INSTRUCTIONS FOR THE TASK: Read through the lines below and copy the ones holding the string "Fixture".
- Opening Delimiter -
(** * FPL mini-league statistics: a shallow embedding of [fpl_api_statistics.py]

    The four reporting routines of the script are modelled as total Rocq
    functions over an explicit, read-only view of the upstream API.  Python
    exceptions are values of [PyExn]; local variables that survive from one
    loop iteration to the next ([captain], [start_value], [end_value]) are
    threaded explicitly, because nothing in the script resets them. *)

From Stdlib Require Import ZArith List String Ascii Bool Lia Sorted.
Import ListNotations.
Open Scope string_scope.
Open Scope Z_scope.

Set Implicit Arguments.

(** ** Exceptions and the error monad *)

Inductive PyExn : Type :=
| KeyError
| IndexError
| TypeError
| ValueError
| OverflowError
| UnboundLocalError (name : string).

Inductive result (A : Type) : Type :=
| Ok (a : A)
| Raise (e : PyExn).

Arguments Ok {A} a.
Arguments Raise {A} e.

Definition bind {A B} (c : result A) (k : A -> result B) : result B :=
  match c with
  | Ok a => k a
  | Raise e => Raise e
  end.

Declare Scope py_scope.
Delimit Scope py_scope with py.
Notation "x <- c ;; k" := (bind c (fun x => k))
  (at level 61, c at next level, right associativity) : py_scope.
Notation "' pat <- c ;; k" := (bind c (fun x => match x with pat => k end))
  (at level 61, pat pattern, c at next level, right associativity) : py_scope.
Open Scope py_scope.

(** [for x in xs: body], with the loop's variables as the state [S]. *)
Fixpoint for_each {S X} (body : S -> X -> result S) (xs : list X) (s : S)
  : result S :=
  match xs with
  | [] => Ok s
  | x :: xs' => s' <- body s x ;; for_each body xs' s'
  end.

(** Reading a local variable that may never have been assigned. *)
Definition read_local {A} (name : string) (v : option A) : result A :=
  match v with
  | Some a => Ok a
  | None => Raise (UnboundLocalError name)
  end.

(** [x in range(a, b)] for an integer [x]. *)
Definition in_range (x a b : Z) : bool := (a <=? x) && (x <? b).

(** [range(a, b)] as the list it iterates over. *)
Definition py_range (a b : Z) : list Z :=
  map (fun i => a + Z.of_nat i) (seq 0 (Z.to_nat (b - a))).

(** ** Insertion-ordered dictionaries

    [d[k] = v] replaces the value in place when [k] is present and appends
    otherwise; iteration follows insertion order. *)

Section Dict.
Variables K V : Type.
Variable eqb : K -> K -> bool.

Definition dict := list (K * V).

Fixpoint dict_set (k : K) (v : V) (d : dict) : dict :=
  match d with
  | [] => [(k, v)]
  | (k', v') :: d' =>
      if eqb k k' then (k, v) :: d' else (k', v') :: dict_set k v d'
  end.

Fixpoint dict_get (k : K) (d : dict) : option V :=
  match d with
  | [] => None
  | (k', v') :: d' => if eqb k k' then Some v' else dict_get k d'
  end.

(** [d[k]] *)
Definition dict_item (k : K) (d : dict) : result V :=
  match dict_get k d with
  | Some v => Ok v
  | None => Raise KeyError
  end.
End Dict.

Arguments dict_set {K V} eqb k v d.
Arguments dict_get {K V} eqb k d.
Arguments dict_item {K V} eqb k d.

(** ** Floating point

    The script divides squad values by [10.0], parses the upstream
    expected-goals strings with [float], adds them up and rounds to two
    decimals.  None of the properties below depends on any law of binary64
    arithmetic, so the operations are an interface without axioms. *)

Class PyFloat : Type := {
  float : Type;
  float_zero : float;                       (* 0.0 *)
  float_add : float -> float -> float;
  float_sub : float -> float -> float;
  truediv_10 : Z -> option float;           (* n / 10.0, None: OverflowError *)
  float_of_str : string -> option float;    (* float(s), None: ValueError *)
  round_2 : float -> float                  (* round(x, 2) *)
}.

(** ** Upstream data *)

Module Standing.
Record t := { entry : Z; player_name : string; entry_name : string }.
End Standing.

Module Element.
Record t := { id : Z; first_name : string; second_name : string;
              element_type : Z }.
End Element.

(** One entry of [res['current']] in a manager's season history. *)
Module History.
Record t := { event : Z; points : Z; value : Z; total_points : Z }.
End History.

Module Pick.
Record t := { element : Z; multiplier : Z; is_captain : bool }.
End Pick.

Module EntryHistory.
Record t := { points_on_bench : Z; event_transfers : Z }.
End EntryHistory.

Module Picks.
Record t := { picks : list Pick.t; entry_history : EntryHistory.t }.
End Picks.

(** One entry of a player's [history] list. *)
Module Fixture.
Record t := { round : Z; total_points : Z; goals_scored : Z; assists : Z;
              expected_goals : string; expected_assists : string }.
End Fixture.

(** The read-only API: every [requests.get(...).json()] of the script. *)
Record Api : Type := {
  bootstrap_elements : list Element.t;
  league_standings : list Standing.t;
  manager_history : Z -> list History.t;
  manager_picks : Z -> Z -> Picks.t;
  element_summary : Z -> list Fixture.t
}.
- Closing Delimiter -
- Opening Delimiter -
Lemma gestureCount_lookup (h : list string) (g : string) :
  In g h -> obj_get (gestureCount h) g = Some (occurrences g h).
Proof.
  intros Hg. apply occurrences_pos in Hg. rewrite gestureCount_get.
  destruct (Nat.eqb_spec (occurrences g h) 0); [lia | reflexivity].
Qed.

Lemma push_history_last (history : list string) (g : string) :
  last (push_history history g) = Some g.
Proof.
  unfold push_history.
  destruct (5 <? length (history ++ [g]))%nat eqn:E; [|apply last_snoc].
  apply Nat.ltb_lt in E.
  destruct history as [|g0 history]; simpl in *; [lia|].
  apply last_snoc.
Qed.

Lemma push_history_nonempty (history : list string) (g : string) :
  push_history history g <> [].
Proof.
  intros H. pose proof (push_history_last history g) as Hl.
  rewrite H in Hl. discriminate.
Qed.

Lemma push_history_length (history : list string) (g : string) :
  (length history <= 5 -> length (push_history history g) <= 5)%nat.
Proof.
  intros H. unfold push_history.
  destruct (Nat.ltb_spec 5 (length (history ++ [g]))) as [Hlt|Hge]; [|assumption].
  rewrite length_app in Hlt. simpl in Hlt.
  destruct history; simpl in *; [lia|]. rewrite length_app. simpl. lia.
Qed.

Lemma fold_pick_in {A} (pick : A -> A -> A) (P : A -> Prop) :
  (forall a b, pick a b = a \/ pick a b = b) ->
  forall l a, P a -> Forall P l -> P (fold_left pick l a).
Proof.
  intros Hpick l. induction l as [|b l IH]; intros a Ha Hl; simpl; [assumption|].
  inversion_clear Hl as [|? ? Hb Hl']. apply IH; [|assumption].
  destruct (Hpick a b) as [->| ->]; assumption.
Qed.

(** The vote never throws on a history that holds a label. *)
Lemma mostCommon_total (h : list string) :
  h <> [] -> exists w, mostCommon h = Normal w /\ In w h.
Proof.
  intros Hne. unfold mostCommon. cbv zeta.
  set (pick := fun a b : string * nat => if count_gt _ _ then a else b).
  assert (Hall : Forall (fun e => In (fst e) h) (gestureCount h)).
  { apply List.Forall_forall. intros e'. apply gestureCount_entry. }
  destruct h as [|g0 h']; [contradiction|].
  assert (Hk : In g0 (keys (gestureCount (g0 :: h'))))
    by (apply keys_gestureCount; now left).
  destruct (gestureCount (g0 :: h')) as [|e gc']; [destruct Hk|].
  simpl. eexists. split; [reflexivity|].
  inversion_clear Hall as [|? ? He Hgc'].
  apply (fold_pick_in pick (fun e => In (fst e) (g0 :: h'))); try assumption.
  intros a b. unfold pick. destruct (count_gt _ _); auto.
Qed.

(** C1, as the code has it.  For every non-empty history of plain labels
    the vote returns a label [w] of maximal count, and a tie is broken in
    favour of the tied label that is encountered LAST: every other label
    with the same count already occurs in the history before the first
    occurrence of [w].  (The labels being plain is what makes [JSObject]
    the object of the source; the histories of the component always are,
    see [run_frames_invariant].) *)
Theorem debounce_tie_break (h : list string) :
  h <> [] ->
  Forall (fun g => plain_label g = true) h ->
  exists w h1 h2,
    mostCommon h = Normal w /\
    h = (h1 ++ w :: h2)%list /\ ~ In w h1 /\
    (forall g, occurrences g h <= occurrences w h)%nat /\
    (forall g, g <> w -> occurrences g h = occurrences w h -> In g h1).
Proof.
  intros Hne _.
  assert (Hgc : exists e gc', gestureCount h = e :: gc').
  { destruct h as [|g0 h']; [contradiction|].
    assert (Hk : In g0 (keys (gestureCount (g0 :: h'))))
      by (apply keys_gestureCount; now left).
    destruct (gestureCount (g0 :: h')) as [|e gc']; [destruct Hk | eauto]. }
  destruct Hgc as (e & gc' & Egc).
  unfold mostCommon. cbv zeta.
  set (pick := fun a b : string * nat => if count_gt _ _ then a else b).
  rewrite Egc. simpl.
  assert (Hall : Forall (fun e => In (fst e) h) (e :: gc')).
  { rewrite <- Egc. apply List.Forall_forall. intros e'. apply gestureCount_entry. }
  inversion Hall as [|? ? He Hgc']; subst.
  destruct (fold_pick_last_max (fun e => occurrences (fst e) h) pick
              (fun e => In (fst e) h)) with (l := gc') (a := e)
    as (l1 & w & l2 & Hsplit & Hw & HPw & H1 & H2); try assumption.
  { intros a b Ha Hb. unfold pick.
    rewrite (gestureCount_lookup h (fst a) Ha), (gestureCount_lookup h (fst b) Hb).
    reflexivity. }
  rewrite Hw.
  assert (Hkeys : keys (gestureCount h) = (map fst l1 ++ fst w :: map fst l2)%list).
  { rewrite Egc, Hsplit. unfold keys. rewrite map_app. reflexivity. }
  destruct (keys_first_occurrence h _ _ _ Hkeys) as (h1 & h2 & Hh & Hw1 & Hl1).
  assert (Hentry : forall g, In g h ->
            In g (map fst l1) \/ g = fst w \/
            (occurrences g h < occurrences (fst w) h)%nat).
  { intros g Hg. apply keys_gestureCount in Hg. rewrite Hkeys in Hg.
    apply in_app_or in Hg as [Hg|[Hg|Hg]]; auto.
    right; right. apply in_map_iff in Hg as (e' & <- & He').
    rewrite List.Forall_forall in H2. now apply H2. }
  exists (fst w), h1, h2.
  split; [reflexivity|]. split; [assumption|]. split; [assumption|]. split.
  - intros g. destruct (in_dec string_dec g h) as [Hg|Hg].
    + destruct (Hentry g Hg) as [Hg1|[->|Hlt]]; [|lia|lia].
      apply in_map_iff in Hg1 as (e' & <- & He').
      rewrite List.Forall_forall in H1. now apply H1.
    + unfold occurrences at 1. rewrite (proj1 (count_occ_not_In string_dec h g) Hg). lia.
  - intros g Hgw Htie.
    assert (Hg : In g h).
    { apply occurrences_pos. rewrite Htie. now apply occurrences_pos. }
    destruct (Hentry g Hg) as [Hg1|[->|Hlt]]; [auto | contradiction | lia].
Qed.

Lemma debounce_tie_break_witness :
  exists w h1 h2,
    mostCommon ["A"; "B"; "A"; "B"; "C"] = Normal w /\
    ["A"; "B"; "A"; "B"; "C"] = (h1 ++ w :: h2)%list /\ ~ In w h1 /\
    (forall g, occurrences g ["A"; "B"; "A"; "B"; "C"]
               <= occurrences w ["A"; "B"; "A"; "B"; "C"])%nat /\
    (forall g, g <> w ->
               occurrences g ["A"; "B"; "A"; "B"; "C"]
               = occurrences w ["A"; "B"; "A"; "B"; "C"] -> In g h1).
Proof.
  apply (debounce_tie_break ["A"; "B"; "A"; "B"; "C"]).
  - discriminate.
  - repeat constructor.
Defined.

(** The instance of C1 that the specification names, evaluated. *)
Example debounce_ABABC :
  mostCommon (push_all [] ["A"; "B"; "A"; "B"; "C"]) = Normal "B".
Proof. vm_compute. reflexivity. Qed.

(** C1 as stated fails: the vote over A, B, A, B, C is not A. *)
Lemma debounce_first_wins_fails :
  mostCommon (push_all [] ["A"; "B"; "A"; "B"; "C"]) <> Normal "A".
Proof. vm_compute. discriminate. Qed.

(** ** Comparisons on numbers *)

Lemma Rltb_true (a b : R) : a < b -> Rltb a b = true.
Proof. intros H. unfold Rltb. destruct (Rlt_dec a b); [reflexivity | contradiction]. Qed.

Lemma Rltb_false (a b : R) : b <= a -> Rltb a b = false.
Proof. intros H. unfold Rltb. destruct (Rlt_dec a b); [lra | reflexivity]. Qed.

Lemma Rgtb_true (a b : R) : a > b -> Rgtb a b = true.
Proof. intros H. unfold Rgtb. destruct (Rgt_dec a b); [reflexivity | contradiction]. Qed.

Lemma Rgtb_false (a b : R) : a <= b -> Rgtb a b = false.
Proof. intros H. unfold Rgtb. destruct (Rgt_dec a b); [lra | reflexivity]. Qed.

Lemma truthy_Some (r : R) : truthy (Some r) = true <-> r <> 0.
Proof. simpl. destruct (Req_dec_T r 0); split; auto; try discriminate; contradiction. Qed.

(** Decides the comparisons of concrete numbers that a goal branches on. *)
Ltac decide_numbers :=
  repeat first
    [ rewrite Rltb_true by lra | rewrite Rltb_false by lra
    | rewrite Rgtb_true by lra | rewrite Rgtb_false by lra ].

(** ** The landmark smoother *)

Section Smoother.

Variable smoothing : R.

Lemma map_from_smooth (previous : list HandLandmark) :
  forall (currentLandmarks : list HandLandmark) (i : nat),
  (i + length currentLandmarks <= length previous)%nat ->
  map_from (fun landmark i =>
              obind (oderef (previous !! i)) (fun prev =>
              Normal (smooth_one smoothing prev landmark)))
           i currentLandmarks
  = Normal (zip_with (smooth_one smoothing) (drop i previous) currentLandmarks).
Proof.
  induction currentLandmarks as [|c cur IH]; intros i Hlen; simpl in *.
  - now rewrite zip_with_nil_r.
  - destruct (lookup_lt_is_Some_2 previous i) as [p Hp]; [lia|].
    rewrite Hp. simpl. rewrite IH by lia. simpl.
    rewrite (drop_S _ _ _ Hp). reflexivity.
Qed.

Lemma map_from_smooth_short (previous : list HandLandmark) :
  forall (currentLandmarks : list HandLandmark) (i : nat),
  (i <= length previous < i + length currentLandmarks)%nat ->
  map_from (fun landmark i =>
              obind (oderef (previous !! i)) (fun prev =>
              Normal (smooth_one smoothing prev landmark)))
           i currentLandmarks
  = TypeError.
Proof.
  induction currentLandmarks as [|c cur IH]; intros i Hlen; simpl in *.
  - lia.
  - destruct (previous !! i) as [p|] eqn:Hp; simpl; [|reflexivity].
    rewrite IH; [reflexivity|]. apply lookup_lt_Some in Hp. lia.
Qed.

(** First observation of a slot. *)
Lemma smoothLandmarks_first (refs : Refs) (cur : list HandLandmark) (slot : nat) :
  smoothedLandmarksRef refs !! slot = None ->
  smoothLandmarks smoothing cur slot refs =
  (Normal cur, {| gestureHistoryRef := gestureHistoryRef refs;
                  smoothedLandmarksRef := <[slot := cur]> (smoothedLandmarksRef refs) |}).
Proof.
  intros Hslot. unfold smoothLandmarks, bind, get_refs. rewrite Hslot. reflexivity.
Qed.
- Closing Delimiter -
- Opening Delimiter -
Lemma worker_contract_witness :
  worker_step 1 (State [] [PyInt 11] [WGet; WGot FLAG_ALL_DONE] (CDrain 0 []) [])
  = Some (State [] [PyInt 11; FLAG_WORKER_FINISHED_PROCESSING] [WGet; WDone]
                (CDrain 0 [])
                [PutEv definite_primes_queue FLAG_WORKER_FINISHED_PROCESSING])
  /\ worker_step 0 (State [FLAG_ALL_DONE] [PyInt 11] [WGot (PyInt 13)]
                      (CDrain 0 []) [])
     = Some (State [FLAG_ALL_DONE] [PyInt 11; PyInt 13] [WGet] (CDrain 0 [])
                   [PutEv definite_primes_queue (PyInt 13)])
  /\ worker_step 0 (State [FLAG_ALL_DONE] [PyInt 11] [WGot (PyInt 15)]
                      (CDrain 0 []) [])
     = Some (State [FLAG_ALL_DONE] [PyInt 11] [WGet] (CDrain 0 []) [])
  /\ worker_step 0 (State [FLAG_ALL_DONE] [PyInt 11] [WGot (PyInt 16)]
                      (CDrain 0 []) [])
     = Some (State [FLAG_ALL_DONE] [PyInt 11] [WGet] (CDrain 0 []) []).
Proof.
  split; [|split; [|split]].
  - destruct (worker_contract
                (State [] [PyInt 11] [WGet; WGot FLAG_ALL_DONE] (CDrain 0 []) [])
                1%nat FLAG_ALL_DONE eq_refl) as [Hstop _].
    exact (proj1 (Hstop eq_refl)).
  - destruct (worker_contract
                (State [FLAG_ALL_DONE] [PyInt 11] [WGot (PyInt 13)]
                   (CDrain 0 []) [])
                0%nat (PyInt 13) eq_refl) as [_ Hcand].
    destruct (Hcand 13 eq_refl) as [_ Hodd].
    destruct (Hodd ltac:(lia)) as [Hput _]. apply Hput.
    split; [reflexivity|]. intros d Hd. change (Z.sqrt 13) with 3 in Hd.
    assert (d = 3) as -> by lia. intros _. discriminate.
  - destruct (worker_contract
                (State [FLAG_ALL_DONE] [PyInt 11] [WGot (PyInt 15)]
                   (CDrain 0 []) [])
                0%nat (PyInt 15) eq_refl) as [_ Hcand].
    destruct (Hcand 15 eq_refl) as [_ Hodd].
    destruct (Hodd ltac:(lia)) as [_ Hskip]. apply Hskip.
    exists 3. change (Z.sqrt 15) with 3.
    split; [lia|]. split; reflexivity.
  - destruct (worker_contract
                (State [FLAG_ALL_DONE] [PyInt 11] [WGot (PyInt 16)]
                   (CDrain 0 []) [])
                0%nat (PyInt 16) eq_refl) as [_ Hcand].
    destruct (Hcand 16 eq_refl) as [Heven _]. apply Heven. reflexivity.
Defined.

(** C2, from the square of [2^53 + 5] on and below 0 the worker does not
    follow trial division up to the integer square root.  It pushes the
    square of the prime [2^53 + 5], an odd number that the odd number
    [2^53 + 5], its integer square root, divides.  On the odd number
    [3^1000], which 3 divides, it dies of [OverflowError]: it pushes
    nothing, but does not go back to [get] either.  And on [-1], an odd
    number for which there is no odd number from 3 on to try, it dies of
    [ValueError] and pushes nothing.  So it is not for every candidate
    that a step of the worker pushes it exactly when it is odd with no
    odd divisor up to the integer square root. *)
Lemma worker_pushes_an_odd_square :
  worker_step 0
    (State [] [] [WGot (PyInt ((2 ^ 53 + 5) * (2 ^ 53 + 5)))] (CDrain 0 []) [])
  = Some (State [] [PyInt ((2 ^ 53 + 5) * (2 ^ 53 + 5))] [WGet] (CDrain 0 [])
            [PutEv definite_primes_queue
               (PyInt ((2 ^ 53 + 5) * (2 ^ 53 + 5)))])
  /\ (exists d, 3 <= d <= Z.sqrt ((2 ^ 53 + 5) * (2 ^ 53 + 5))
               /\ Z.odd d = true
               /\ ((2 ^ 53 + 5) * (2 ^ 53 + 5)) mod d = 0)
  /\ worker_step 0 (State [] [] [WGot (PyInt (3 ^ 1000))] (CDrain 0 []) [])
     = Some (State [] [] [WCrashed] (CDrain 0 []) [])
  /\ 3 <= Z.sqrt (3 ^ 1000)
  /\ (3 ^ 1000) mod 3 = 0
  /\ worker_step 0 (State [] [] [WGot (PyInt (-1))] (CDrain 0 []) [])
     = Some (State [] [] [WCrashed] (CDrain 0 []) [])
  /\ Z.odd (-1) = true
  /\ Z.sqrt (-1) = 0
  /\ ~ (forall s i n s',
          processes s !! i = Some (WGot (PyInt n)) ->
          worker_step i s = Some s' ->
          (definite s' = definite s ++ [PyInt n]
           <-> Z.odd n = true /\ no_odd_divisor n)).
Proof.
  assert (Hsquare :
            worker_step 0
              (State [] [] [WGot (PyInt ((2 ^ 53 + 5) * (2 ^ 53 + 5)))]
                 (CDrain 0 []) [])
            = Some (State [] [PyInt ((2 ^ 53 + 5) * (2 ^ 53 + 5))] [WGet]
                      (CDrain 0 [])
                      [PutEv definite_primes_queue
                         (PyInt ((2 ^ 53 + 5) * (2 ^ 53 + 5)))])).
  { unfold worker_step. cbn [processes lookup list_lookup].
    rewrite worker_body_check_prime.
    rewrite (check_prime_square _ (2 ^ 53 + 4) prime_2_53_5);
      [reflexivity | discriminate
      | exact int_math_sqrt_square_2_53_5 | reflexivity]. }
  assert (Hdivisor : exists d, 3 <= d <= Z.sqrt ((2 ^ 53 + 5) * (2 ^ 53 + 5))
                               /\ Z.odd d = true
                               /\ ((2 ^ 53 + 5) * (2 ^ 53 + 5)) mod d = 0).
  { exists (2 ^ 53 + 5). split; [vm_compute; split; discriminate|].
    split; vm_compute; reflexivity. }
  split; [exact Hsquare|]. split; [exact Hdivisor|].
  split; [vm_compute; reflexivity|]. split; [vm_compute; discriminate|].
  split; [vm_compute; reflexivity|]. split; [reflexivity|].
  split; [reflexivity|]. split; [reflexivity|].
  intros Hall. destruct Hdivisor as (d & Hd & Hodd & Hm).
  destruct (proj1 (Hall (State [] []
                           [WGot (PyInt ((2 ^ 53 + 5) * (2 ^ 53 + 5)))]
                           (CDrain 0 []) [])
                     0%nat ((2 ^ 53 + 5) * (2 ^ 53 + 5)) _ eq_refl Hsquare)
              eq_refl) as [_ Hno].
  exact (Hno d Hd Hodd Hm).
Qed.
- Closing Delimiter -
EXERCISE RESULT:
Module Fixture.
End Fixture.
  element_summary : Z -> list Fixture.t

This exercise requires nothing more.